PROVIDED RECORDS Block Start
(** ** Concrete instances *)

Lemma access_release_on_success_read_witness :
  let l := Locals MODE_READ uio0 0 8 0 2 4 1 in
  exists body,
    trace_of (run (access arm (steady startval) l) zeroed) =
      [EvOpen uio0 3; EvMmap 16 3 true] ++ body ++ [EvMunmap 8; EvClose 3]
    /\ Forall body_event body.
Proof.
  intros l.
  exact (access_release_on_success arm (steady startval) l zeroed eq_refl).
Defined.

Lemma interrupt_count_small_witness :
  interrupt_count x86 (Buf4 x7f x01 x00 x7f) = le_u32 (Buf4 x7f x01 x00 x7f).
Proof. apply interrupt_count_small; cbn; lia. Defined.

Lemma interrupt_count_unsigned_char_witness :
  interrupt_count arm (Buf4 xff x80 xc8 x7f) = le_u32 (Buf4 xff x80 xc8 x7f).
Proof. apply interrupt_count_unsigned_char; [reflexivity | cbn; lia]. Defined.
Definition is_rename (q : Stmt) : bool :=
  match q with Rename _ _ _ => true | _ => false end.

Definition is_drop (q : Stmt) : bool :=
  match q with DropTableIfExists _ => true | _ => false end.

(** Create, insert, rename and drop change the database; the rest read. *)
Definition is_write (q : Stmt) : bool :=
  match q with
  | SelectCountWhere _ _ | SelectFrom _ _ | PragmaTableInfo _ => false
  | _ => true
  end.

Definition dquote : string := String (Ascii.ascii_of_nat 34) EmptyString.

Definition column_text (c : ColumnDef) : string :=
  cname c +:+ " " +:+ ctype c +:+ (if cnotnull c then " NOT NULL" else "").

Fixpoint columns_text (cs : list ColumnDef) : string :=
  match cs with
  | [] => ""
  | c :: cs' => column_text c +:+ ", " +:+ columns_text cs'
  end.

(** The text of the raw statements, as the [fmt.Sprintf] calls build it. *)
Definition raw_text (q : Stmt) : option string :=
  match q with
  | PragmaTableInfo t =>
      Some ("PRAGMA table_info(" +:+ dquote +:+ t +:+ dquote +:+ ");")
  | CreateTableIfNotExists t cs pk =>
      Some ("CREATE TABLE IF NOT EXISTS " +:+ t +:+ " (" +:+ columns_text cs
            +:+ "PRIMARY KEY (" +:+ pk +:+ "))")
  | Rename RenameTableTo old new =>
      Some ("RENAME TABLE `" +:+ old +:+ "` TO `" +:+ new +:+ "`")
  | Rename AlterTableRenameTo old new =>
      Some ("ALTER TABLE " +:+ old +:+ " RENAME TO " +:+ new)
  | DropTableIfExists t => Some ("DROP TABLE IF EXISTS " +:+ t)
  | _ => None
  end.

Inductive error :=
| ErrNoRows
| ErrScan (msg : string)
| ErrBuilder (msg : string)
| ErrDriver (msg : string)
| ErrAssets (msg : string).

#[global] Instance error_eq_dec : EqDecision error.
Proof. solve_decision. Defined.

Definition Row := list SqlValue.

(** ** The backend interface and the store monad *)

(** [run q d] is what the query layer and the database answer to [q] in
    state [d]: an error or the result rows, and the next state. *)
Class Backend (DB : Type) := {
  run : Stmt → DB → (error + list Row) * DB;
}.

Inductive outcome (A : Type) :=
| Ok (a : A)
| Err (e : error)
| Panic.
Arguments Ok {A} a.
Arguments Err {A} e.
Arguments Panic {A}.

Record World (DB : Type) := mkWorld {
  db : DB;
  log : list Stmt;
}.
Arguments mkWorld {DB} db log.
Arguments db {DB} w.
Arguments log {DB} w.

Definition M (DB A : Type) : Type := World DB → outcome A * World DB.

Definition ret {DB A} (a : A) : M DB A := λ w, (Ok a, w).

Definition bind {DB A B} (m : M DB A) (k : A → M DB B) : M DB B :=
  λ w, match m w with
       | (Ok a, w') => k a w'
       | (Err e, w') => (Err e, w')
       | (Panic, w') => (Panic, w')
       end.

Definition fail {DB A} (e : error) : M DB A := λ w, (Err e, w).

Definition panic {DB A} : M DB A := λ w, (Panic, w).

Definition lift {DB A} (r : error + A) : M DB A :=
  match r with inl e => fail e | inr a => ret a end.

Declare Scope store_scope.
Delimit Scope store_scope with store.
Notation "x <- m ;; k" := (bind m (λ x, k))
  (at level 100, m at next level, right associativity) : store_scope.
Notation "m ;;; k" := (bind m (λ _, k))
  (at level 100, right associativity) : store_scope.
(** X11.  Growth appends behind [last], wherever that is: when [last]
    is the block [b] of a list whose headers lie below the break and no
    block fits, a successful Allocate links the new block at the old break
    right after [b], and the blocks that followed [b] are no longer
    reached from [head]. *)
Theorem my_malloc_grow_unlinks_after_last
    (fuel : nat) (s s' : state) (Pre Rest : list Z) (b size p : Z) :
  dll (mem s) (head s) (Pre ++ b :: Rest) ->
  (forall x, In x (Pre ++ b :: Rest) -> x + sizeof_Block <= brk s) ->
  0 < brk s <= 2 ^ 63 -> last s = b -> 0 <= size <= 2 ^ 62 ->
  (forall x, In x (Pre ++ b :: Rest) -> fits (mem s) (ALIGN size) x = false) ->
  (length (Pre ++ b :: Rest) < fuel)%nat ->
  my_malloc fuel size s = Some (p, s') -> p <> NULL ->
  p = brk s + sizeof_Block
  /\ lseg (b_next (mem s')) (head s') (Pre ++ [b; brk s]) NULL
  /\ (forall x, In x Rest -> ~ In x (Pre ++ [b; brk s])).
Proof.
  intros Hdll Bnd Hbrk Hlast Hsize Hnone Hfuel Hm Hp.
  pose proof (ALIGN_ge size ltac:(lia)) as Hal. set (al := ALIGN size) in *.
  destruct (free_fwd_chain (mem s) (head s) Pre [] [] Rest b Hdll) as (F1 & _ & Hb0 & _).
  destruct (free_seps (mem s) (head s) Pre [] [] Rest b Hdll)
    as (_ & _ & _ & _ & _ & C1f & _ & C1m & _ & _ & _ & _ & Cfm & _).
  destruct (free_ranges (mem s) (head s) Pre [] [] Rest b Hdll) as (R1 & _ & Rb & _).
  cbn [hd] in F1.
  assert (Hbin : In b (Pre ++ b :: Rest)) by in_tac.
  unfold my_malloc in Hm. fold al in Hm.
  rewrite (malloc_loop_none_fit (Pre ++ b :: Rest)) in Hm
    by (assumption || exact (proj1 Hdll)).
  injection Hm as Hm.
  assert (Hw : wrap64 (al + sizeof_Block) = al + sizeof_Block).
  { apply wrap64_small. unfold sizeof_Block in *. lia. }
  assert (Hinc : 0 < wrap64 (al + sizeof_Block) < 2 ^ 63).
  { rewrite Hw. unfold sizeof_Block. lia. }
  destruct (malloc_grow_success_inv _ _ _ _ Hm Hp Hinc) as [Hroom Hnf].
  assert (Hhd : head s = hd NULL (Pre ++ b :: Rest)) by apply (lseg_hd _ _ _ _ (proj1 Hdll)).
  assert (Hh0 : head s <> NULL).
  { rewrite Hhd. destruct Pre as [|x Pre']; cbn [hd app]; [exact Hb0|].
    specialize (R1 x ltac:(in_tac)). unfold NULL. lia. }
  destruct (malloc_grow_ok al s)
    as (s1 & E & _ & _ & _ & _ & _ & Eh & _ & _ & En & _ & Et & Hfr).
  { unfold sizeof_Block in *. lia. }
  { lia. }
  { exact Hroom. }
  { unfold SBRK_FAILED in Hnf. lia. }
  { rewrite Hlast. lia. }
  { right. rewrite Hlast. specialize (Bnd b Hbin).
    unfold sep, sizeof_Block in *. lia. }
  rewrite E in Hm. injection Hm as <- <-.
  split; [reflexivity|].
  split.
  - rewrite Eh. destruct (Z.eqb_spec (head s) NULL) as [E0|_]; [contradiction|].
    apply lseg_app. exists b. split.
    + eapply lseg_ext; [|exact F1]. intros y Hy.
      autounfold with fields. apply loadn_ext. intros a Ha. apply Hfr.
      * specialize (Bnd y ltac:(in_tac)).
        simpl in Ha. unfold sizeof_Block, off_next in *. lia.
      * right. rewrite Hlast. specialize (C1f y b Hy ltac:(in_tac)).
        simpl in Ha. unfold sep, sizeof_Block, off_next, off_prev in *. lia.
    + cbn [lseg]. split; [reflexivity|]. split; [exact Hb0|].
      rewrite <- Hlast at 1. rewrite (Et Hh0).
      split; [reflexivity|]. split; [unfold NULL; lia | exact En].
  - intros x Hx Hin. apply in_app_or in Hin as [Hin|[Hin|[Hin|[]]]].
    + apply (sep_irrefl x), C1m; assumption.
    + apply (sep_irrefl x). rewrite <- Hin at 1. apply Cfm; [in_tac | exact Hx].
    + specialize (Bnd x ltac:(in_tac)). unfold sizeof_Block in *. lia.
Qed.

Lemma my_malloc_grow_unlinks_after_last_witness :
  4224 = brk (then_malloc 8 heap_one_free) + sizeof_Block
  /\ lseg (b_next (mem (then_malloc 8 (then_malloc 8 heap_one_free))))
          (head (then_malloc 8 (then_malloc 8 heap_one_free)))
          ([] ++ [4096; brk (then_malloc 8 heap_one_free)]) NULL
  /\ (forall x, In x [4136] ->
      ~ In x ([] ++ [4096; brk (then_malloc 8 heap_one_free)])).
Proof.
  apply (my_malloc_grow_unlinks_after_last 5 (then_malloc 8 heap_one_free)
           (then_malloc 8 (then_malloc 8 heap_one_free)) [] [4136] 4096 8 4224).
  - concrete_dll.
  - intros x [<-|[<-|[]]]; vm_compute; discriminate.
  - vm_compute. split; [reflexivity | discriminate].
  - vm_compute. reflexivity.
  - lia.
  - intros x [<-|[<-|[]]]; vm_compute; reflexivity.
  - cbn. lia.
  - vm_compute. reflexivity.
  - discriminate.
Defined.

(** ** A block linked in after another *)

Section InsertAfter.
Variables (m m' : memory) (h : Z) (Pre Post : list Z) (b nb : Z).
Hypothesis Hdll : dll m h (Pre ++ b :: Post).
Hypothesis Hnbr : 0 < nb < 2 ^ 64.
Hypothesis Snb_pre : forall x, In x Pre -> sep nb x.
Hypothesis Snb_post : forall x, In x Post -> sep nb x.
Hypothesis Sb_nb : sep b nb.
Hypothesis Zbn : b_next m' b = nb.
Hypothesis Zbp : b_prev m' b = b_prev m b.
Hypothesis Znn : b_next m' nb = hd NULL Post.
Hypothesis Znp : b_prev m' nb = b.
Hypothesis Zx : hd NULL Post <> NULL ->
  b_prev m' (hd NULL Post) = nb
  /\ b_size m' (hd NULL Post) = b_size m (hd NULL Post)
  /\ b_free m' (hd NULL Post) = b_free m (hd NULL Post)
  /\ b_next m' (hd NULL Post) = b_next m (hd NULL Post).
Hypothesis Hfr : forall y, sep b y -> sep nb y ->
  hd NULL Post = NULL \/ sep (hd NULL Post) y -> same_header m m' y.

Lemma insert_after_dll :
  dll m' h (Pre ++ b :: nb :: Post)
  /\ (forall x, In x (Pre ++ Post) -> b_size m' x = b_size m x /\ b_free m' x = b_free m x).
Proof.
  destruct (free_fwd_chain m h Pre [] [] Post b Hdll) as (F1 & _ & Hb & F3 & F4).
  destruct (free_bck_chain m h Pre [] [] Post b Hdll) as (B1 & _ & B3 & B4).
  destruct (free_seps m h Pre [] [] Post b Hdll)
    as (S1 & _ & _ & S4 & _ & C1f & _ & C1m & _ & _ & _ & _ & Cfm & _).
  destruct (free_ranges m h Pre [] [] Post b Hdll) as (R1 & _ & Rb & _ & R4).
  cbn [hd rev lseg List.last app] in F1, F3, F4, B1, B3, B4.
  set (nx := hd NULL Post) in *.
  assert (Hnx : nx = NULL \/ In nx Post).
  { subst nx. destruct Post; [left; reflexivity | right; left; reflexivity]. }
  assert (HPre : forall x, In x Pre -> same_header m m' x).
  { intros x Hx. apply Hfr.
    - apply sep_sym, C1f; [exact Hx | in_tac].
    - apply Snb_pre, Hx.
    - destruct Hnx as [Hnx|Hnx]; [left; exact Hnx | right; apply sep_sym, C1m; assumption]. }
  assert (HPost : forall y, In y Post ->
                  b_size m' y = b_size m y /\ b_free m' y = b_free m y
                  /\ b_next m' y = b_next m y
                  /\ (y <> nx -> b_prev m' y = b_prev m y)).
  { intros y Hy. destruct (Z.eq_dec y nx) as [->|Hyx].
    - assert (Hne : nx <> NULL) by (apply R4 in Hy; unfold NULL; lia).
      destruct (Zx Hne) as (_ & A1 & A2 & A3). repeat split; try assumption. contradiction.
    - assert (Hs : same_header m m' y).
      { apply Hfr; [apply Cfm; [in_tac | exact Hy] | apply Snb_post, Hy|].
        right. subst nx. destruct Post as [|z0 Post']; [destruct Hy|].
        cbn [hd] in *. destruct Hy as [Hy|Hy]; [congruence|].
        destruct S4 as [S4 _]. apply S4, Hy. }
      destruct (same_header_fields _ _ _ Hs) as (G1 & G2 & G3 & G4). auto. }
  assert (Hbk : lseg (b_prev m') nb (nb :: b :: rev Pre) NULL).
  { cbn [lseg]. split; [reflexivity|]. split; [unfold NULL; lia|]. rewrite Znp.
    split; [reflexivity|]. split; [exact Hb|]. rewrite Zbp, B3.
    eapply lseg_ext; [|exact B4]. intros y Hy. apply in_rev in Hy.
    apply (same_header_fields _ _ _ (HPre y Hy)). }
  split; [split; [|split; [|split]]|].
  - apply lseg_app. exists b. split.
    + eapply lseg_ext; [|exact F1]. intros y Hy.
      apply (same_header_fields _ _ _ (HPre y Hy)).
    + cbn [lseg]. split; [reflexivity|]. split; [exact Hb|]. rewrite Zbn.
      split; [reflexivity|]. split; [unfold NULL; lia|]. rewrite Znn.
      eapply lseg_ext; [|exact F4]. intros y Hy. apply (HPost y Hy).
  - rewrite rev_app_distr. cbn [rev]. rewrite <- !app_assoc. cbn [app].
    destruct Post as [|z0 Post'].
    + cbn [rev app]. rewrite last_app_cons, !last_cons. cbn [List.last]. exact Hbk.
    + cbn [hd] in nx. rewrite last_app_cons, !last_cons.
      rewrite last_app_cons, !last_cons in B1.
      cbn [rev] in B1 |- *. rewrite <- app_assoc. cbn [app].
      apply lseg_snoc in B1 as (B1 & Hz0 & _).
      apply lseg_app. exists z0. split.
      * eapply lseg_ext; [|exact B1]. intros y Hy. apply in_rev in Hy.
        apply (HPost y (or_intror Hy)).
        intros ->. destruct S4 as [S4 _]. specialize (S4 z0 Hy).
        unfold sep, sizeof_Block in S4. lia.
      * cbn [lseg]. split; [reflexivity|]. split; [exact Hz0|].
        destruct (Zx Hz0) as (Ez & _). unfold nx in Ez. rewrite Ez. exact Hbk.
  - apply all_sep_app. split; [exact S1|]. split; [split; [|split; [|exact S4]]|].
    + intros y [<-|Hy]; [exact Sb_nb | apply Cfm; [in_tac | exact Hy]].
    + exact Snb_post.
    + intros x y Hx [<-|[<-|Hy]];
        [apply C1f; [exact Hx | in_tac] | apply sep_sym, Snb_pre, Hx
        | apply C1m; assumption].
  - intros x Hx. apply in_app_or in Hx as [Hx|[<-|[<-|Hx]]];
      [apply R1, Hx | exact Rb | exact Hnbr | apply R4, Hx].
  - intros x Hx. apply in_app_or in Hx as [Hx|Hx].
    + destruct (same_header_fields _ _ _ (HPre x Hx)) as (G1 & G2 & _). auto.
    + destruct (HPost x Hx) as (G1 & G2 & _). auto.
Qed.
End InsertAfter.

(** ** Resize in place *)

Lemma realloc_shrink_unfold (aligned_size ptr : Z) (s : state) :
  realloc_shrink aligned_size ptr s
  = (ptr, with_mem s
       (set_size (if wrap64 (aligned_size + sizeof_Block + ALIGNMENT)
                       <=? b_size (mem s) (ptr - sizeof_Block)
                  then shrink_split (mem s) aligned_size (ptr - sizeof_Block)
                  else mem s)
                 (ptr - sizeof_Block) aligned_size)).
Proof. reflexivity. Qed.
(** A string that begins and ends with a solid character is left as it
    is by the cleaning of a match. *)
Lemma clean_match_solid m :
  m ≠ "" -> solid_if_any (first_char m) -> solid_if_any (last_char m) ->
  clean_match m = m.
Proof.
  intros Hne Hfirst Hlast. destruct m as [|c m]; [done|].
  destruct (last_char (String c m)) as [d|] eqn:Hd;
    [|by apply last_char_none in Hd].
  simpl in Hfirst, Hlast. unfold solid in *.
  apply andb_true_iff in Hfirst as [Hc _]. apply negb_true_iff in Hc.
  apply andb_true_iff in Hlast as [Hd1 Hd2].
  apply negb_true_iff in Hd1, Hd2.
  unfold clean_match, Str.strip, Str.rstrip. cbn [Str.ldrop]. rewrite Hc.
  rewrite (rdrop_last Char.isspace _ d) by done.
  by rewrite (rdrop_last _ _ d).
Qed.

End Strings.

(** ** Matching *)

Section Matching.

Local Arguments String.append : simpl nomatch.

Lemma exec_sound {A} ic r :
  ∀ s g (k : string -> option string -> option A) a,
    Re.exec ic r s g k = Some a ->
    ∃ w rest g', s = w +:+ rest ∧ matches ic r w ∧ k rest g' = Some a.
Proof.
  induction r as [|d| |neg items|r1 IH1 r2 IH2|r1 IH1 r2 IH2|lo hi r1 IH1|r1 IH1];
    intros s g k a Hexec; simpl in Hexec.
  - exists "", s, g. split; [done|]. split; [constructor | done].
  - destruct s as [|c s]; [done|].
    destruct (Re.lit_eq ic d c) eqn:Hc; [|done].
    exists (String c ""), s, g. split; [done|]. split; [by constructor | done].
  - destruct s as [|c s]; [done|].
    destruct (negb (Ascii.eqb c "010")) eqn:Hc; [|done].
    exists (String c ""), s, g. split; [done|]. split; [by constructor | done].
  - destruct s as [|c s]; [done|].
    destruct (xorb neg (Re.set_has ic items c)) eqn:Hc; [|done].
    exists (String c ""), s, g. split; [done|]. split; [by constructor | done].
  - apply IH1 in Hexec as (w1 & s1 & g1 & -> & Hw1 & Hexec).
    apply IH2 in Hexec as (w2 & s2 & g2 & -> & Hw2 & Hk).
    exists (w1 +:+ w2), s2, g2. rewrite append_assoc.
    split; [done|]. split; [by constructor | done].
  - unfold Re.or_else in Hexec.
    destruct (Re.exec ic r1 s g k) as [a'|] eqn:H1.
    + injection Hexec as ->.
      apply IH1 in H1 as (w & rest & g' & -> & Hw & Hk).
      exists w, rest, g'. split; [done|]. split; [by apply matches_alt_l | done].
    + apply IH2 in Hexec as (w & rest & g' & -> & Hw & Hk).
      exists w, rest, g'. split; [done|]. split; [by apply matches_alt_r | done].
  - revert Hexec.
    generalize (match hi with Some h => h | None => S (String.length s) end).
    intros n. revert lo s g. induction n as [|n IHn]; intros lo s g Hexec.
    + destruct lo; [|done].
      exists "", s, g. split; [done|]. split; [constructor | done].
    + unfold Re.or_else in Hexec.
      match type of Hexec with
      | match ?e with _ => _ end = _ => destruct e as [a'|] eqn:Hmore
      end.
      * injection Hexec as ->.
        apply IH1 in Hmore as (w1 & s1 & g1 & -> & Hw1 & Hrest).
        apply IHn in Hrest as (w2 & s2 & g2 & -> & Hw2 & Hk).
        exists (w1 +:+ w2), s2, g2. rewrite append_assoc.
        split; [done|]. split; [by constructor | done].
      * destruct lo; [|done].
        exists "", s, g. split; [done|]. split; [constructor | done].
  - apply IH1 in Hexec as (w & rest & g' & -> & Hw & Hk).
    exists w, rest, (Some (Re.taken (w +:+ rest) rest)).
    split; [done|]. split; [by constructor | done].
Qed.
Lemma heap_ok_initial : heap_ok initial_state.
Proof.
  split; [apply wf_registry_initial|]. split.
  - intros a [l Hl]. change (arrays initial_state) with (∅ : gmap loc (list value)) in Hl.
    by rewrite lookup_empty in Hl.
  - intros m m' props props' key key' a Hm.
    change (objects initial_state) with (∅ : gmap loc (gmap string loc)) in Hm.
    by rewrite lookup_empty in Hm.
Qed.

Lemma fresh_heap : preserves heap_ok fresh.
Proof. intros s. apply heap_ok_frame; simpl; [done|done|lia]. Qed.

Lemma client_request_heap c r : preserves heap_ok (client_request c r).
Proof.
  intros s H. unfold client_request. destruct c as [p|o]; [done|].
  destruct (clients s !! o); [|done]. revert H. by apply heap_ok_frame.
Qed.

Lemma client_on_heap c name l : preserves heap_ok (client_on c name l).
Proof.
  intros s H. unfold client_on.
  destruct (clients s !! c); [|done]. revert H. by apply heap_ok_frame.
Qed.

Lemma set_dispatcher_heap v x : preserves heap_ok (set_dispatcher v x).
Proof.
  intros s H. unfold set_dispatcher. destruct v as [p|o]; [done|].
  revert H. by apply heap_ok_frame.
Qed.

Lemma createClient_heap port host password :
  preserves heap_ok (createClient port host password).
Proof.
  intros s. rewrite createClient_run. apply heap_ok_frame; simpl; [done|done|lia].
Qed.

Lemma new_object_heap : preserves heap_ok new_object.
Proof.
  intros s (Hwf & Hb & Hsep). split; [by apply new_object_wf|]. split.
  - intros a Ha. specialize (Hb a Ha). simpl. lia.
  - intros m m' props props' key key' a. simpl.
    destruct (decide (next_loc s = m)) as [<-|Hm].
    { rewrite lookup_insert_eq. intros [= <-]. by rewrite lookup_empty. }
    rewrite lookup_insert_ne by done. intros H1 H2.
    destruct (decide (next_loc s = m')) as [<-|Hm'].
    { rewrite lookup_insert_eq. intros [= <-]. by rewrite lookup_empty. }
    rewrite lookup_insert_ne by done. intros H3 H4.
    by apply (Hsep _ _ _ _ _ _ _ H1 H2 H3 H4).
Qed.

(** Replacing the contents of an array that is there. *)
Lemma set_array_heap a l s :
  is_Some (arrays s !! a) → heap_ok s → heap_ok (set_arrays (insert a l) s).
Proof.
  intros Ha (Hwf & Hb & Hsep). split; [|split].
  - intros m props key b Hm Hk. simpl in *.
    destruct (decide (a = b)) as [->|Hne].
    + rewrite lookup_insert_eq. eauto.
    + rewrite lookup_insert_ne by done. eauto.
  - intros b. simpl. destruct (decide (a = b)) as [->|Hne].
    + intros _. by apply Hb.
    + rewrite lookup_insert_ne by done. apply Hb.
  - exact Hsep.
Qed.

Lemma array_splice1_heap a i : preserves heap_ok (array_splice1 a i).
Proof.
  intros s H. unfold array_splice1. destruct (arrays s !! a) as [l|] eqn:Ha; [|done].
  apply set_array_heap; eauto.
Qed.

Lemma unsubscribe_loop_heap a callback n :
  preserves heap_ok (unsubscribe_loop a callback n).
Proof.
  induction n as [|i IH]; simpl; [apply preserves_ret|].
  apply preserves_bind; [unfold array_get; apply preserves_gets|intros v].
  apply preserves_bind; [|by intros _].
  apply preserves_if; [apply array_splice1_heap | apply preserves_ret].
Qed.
PROVIDED RECORDS Block End
Find each line in the data above with the word "Stmt", then copy it.

RESPONSE TO THIS TASK
Definition is_rename (q : Stmt) : bool :=
Definition is_drop (q : Stmt) : bool :=
Definition is_write (q : Stmt) : bool :=
Definition raw_text (q : Stmt) : option string :=
  run : Stmt → DB → (error + list Row) * DB;
  log : list Stmt;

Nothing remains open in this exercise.